Popcorn With Zenger: ‘The Suicide Squad’ Makes Huge Improvements From The First Film
It is safe to say that the DC Extended Universe is a complete mess.
Warner Bros.’ cinematic superhero universe has about as much chemistry as pure water. The studio has spent years trying to catch up to where Disney’s Marvel Cinematic Universe is today. However, the DCEU’s success has been erratic with critically panned films like “Batman v Superman: Dawn of Justice” to outright flops such as last year’s “Birds of Prey” starring Margot Robbie. Warner Bros. has not found its footing in the realm of costumed heroes and the future is even more uncertain.
Five years ago, Warner Bros. used the box office charm of Will Smith and Robbie to create “Suicide Squad,” a story about offshoot superheroes, and hoped to have the same magic as Disney’s “Guardians of the Galaxy.” While box office receipts were satisfactory, fans hated the movie and its planned 2020 sequel lost both Will Smith and writer/director David Ayer.
Starting from scratch, “The Suicide Squad” looks to repair the mistakes of the first film, and it succeeds — for the most part.
The Story: Intelligence officer Amanda Waller (Viola Davis) is back with a new group of criminal lab monkeys to use as a means to complete her black ops missions. This time around, she picks up 13 inmates from Belle Reve penitentiary, including Harley Quinn (Robbie); professional hitman Bloodsport (Elba); the violent extremist Peacemaker (John Cena), and rat-controlling bank robber Ratcatcher (Daniela Melchior).
The team is sent to the South American island nation of Corto Maltese, where the nation’s government has taken a secret weapon with the power to control thousands of people at once. They plan to use this weapon to bring down the world’s most powerful governments and become a superpower themselves. Waller’s team must destroy the weapon and all evidence of its existence, or else the team will be killed with one flip of a switch by Waller herself.
Bright Spots: “The Suicide Squad” is what we should have gotten five years ago. Warner Bros.’ biggest misstep with the 2016 film was opting to make it PG-13; the effort to reach a broader audience ultimately crippled the creative potential of the characters. Those limitations have been removed here and “The Suicide Squad” is brutal in its violence and dark in its humor.
The two standouts are Cena and Melchior. Cena, in the role of The Peacemaker, is a conflicted character who tries to bring peace through brutality. In one of Cena’s best lines, he promptly states there is no man, woman, or child he won’t kill to maintain peace.
Melchior as Ratcatcher is the film’s humanity and the only redeemable character in the bunch. Ratcatcher has a touching backstory that Melchior brings to life, giving the audience the only semi-relatable character in a caper full of terrible people.

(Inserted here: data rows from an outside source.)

(** What a token of a plain source is, between its indices: a name is made of
    identifier characters and colons, does not start with a digit, and goes on as
    long as it can; a number starts like one and has the characters of one; and
    everything else is an operator or a bracket of one or two characters. *)
Definition lexeme (ty : token_type) (a b : Z) : Prop :=
  exists c, source !! Z.to_nat a = Some c
  /\ match ty with
     | NAME => isdigit c = false /\ range_all source name_char a b /\ name_ends b
     | CONSTANT =>
         (isdigit c = true
          \/ c = "."%char /\ exists d, source !! Z.to_nat (a + 1) = Some d /\ isdigit d = true)
         /\ range_all source number_char a b
     | SYNTAX =>
         syntax_char c = true
         /\ (b = a + 1
             \/ b = a + 2 /\ exists d, source !! Z.to_nat (a + 1) = Some d /\ operator_pair c d = true)
     | UNKNOWN | PREPROCESSOR => False
     end.

(** The source ends in white space, so that nothing runs off its end. *)
Definition ends_in_space : Prop :=
  exists c, source !! Z.to_nat (slen - 1) = Some c /\ isspace c = true.
(** Characters that start no token. *)
Definition known_char (c : ascii) : bool :=
  isspace c || Ascii.eqb c backslash || VALID_IDENTIFIER_CHARS c || syntax_char c.

Lemma runs_off P i : 0 <= i < slen -> range_all source P i slen -> (forall c, isspace c = true -> P c = false) ->
  ~ ends_in_space.
Proof.
  intros Hi Hr HP (c&Hc&Hs). specialize (Hr (slen - 1) c ltac:(lia) Hc). by rewrite HP in Hr.
Qed.
Lemma next_runs_off i c : i < slen -> slen <= i + 1 -> source !! Z.to_nat i = Some c -> isspace c = false ->
  ~ ends_in_space.
Proof.
  intros Hi Hj Hc Hs (d&Hd&Hsd). replace (slen - 1) with i in Hd by lia. congruence.
Qed.

(** A branch of the main loop yields a token that ends after its start. *)
Definition branch_ok (i : Z) (r : res (token_type * Z)) : Prop :=
  match r with
  | Ok (ty, j) => i < j <= slen /\ lexeme ty i j
  | Raise e => e = IndexError /\ ~ ends_in_space
  end.
End bounds.
(* ===== verification/CTypeParser.v ===== *)
(** * C types: [pybindgen/typehandlers/ctypeparser/__init__.py]

    A [CType] is the list of its items, an item being a token or, for template
    arguments and function-pointer parts, a nested [CType].  The [Token] objects
    of a type are distinct objects, so that [token not in tokens_moved] is
    modelled by a mark on the item that has been moved. *)
From S2P Require Import Prelude.
From S2P Require Import Tokenizer.

#[local] Set Warnings "-register-all".

Inductive citem : Type :=
  | Tok (t : token)
  | Sub (tokens : list citem).

Definition ctype : Type := list citem.

(** The induction principle through the nested lists. *)
Section citem_ind.
Context (P : citem -> Prop).
Hypothesis HTok : forall t, P (Tok t).
Hypothesis HSub : forall l, Forall P l -> P (Sub l).
Fixpoint citem_nested_ind (x : citem) : P x :=
  match x with
  | Tok t => HTok t
  | Sub l =>
      HSub l ((fix go (l : list citem) : Forall P l :=
                 match l with
                 | [] => Forall_nil_2 P
                 | y :: l' => Forall_cons_2 P y l' (citem_nested_ind y) (go l')
                 end) l)
  end.
End citem_ind.

Definition MODIFIERS : list string := ["const"; "volatile"].

(** [not isinstance(token, CType) and token.name == modifier] *)
Definition is_named (m : string) (x : citem) : bool :=
  match x with Tok t => String.eqb (name t) m | Sub _ => false end.
Definition is_ptr_ref (x : citem) : bool :=
  match x with Tok t => mem_str (name t) ["*"; "&"] | Sub _ => false end.
(* ===== verification/TypeRoundtrip.v ===== *)
(** * Printing and parsing types: a round trip through [tokenizer.py] and
    [ctypeparser/__init__.py]

    The registry of type handlers is keyed by printed types, so that printing
    and parsing must be inverse on normal forms.  The first part follows the
    tokenizer over a printed text, the second the parser over its tokens. *)
From S2P Require Import Prelude.
From S2P Require Import Tokenizer.
From S2P Require Import CTypeParser.

(** ** Lexemes *)

(** A name: identifier characters and double colons. *)
Fixpoint name_ok (l : list ascii) : bool :=
  match l with
  | [] => true
  | c :: l' =>
      if Ascii.eqb c ":"%char then
        match l' with c' :: l'' => Ascii.eqb c' ":"%char && name_ok l'' | [] => false end
      else VALID_IDENTIFIER_CHARS c && name_ok l'
  end.
Definition name_lexeme (l : list ascii) : bool :=
  match l with c :: _ => VALID_IDENTIFIER_CHARS c && negb (isdigit c) && name_ok l | [] => false end.
Definition number_lexeme (l : list ascii) : bool :=
  match l with [] => false | _ => forallb isdigit l end.

(** The tokens printed types are made of. *)
Definition lexeme (t : token) : bool :=
  match tok_type t with
  | NAME => name_lexeme (chars (name t))
  | CONSTANT => number_lexeme (chars (name t))
  | SYNTAX => mem_str (name t) ["*"; "&"; "<"; ">"; ","; "("; ")"]
  | _ => false
  end.

(** The characters that follow a token in a printed type. *)
Definition delim (c : ascii) : bool := str_in c " <," || Ascii.eqb c nl.
Definition follows (t : token) (T : list ascii) : Prop :=
  exists d T', T = d :: T' /\ delim d = true /\ ~ (name t = "<" /\ d = "<"%char).

(** A text that spells a list of tokens, and ends with a newline. *)
Inductive lexes : list ascii -> list token -> Prop :=
  | lx_end n : lexes (replicate n " "%char ++ [nl]) []
  | lx_tok n t T ts :
      lexeme t = true -> follows t T -> lexes T ts ->
      lexes (replicate n " "%char ++ chars (name t) ++ T) (t :: ts).

Lemma lexes_space T ts : lexes T ts -> lexes (" "%char :: T) ts.
Proof.
  inversion 1 as [n|n t T' ts' H1 H2 H3]; subst.
  - apply (lx_end (S n)).
  - by apply (lx_tok (S n)).
Qed.

(** ** Positions in a source *)

Section positions.
Context (source : list ascii).

(** [T] is the rest of the source from position [i]. *)
Definition at_ (i : Z) (T : list ascii) : Prop :=
  exists pre, source = pre ++ T /\ i = Z.of_nat (length pre).

Lemma at_bounds i T : at_ i T -> 0 <= i /\ i + Z.of_nat (length T) = src_end source.
Proof. intros (pre&->&->). unfold src_end. rewrite length_app. lia. Qed.

Lemma at_app i l T : at_ i (l ++ T) -> at_ (i + Z.of_nat (length l)) T.
Proof.
  intros (pre&->&->). exists (pre ++ l). rewrite <- app_assoc, length_app. split; [done|lia].
Qed.

Lemma at_cons i c T : at_ i (c :: T) -> at_ (i + 1) T.
Proof. apply (at_app i [c]). Qed.

Lemma py_index_at i c T : at_ i (c :: T) -> py_index source i = Ok c.
Proof.
  intros (pre&->&->). unfold py_index.
  rewrite !(proj2 (Z.ltb_ge (Z.of_nat (length pre)) 0)) by apply Nat2Z.is_nonneg.
  rewrite Nat2Z.id, lookup_app_r, Nat.sub_diag by lia. done.
Qed.

Lemma py_slice_at i l T : at_ i (l ++ T) -> py_slice source i (i + Z.of_nat (length l)) = l.
Proof.
  intros H. pose proof (at_bounds _ _ H) as [H0 Hb]. rewrite length_app in Hb.
  unfold py_slice. rewrite !slice_bound_id by lia. destruct H as (pre&->&->).
  rewrite <- Nat2Z.inj_add, !Nat2Z.id, drop_app_length.
  replace (length pre + length l - length pre)%nat with (length l) by lia.
  apply take_app_length.
Qed.
(* ===== verification/CodeBlock.v ===== *)
(** * Code blocks and variable scopes: [CodeBlock], [DeclarationsScope] and
    [join_ctype_and_name] of [pybindgen/typehandlers/base.py]

    A [CodeBlock] is reached through references (its successor blocks, the
    cleanup handles, the wrapper), and a [DeclarationsScope] may share the
    dictionary of its parent; so the objects live in a heap and the methods are
    state transformers of it.  An identifier is an index of the heap. *)
From stdpp Require Import sorting.
From S2P Require Import Prelude.
From S2P Require Import CodeSink.

(** ** [join_ctype_and_name] *)

(** The text without its trailing asterisks, and those asterisks. *)
Fixpoint split_stars (s : string) : string * string :=
  match s with
  | EmptyString => (EmptyString, EmptyString)
  | String a s' =>
      let '(b, stars) := split_stars s' in
      if String.eqb b EmptyString && Ascii.eqb a "*"%char then (EmptyString, String a stars)
      else (String a b, stars)
  end.

Definition join_ctype_and_name (ctype name : string) : res string :=
  match last_char ctype with
  | None => Raise IndexError
  | Some c =>
      if Ascii.eqb c "*"%char then
        let '(base, stars) := split_stars ctype in
        match last_char base with
        | None => Raise ValueError
        | Some d => if Ascii.eqb d " "%char then Ok (base +:+ stars +:+ name)
                    else Ok (base +:+ " " +:+ stars +:+ name)
        end
      else Ok (ctype +:+ " " +:+ name)
  end.

(** ** The heap *)

Record code_block : Type := MkBlock {
  cb_sink : code_sink;
  cb_predecessor : option nat;
  cb_cleanup_actions : gmap Z string;
  cb_last_cleanup_position : Z;
  cb_error_return : string;
  cb_declarations : nat
}.

Record decl_scope : Type := MkScope {
  ds_declarations : code_sink;
  ds_declared_variables : nat
}.

Record heap : Type := Heap {
  h_blocks : list code_block;
  h_scopes : list decl_scope;
  h_dicts : list (gmap string Z)
}.

Definition empty_heap : heap := Heap [] [] [].

(** [CleanupHandle] *)
Record cleanup_handle : Type := Handle { code_block_of : nat; position : Z }.

(** Following a reference; a dangling one has no attributes. *)
Definition deref {A} (f : heap -> list A) (i : nat) : ST heap A :=
  fun h => match f h !! i with Some a => (h, Ok a) | None => (h, Raise AttributeError) end.

Definition set_block (i : nat) (b : code_block) : ST heap unit :=
  st_modify (fun h => Heap (<[i := b]> (h_blocks h)) (h_scopes h) (h_dicts h)).
Definition set_scope (i : nat) (d : decl_scope) : ST heap unit :=
  st_modify (fun h => Heap (h_blocks h) (<[i := d]> (h_scopes h)) (h_dicts h)).
Definition set_dict (i : nat) (m : gmap string Z) : ST heap unit :=
  st_modify (fun h => Heap (h_blocks h) (h_scopes h) (<[i := m]> (h_dicts h))).

(** ** [DeclarationsScope] *)

Definition DeclarationsScope (parent_scope : option nat) : ST heap nat :=
  d <- match parent_scope with
       | None => fun h => (Heap (h_blocks h) (h_scopes h) (h_dicts h ++ [∅]),
                           Ok (length (h_dicts h)))
       | Some p => s <- deref h_scopes p ;; st_ret (ds_declared_variables s)
       end ;;
  fun h => (Heap (h_blocks h) (h_scopes h ++ [MkScope MemoryCodeSink d]) (h_dicts h),
            Ok (length (h_scopes h))).

Definition scope_clear (i : nat) : ST heap unit :=
  s <- deref h_scopes i ;;
  set_scope i (MkScope MemoryCodeSink (ds_declared_variables s)) ;;;
  set_dict (ds_declared_variables s) ∅.

(** The part common to [declare_variable] and [reserve_variable]: the counter of
    the base name and the name it gives. *)
Definition var_name (name : string) (num : Z) : string :=
  if num =? 1 then name else name +:+ show_int num.
Definition next_num (vars : gmap string Z) (name : string) : Z :=
  default 0 (vars !! name) + 1.

Definition reserve_variable (i : nat) (name : string) : ST heap string :=
  s <- deref h_scopes i ;;
  vars <- deref h_dicts (ds_declared_variables s) ;;
  let num := next_num vars name in
  set_dict (ds_declared_variables s) (<[name := num]> vars) ;;;
  st_ret (var_name name num).

Definition scope_declare_variable (i : nat) (type_ name : string)
    (initializer array : option string) : ST heap string :=
  varname <- reserve_variable i name ;;
  decl <- st_lift (join_ctype_and_name type_ varname) ;;
  let decl := decl +:+ default EmptyString array in
  let decl := match initializer with Some e => decl +:+ " = " +:+ e | None => decl end in
  s <- deref h_scopes i ;;
  set_scope i (MkScope (writeln (ds_declarations s) (decl +:+ ";"))
                 (ds_declared_variables s)) ;;;
  st_ret varname.

(** ** [CodeBlock] *)

Definition CodeBlock (error_return : string) (declarations : nat) (predecessor : option nat)
    : ST heap nat :=
  fun h => (Heap (h_blocks h ++ [MkBlock MemoryCodeSink predecessor ∅ 0 error_return declarations])
                 (h_scopes h) (h_dicts h),
            Ok (length (h_blocks h))).

Definition block_clear (i : nat) : ST heap unit :=
  b <- deref h_blocks i ;;
  set_block i (MkBlock MemoryCodeSink (cb_predecessor b) ∅ 0 (cb_error_return b)
                 (cb_declarations b)).

Definition set_error_return (i : nat) (e : string) : ST heap unit :=
  b <- deref h_blocks i ;;
  set_block i (MkBlock (cb_sink b) (cb_predecessor b) (cb_cleanup_actions b)
                 (cb_last_cleanup_position b) e (cb_declarations b)).

Definition block_declare_variable (i : nat) (type_ name : string)
    (initializer array : option string) : ST heap string :=
  if str_in ":" name then st_raise ValueError
  else b <- deref h_blocks i ;;
       scope_declare_variable (cb_declarations b) type_ name initializer array.

(** [self.sink = f(self.sink)], the sink being a memory sink of its own *)
Definition on_sink (i : nat) (f : code_sink -> res code_sink) : ST heap unit :=
  b <- deref h_blocks i ;;
  k <- st_lift (f (cb_sink b)) ;;
  set_block i (MkBlock k (cb_predecessor b) (cb_cleanup_actions b)
                 (cb_last_cleanup_position b) (cb_error_return b) (cb_declarations b)).

Definition write_code (i : nat) (code : string) : ST heap unit :=
  on_sink i (fun k => Ok (writeln k code)).
Definition block_indent (i : nat) : ST heap unit := on_sink i (fun k => Ok (indent k 4)).
Definition block_unindent (i : nat) : ST heap unit := on_sink i unindent.

Definition add_cleanup_code (i : nat) (cleanup_code : string) : ST heap cleanup_handle :=
  b <- deref h_blocks i ;;
  let p := cb_last_cleanup_position b + 1 in
  set_block i (MkBlock (cb_sink b) (cb_predecessor b)
                 (<[p := cleanup_code]> (cb_cleanup_actions b)) p
                 (cb_error_return b) (cb_declarations b)) ;;;
  st_ret (Handle i p).

Definition remove_cleanup_code (i : nat) (handle : cleanup_handle) : ST heap unit :=
  b <- deref h_blocks i ;;
  match cb_cleanup_actions b !! position handle with
  | None => st_raise KeyError
  | Some _ =>
      set_block i (MkBlock (cb_sink b) (cb_predecessor b)
                     (delete (position handle) (cb_cleanup_actions b))
                     (cb_last_cleanup_position b) (cb_error_return b) (cb_declarations b))
  end.

(** [handle.cancel()] *)
Definition cancel (handle : cleanup_handle) : ST heap unit :=
  remove_cleanup_code (code_block_of handle) handle.

(** [items = dict.items(); items.sort()]: the keys are distinct, so the items
    are sorted by key. *)
Definition sorted_keys (m : gmap Z string) : list Z :=
  merge_sort Z.le (elements (dom m)).
Definition sorted_items (m : gmap Z string) : list (Z * string) :=
  omap (fun k => pair k <$> m !! k) (sorted_keys m).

Gunn does a much better job telling the story of a group of anti-heroes than Ayer did. “The Suicide Squad” is truer to the comic book than the first movie, and they don’t have to deal with a terrible Joker cameo bringing down the mood. Arguably the best bit in the film is a game of one-upmanship between Cena and Elba’s characters that ends terribly wrong with a shocking reveal.
Gunn’s go-to move to feature 1970s pop songs is present, as old-school classics accompany many scenes of brutality for comedic effect. The film is far more fun than its predecessor, but still has its issues.
Weak Spots: Not everything is better the second time around for “The Suicide Squad.” With Gunn in charge, there is an abundance of humor injected into the script, but not every joke lands and some are overdone. A running joke about Polka-Dot Man’s mom was barely humorous the first time and keeps coming back to groaning effect.
The plot suffers at times from too much going on. The story is told from three different perspectives at once, with time jumps. The plot often feels unfocused, as more time is spent trying to subvert the expectations of the audience than sharpening the details of what is happening.
When Gunn tries to take a more serious stance on American Exceptionalism and foreign policy, the shots at black ops interventions fall flat, given how ridiculous the overall nature of the film is.
The Takeaway: “The Suicide Squad” is a major upgrade from the original film and is far more faithful to the comics. The move to make this movie R-rated was a step in the right direction, and Gunn created the crash TV film Warner Bros. should have made in the first place.
See or Skip: Just because this is a superhero film doesn’t mean “The Suicide Squad” is fit for the whole family. But if you leave your kids at home, there is plenty of brutal fun to be had.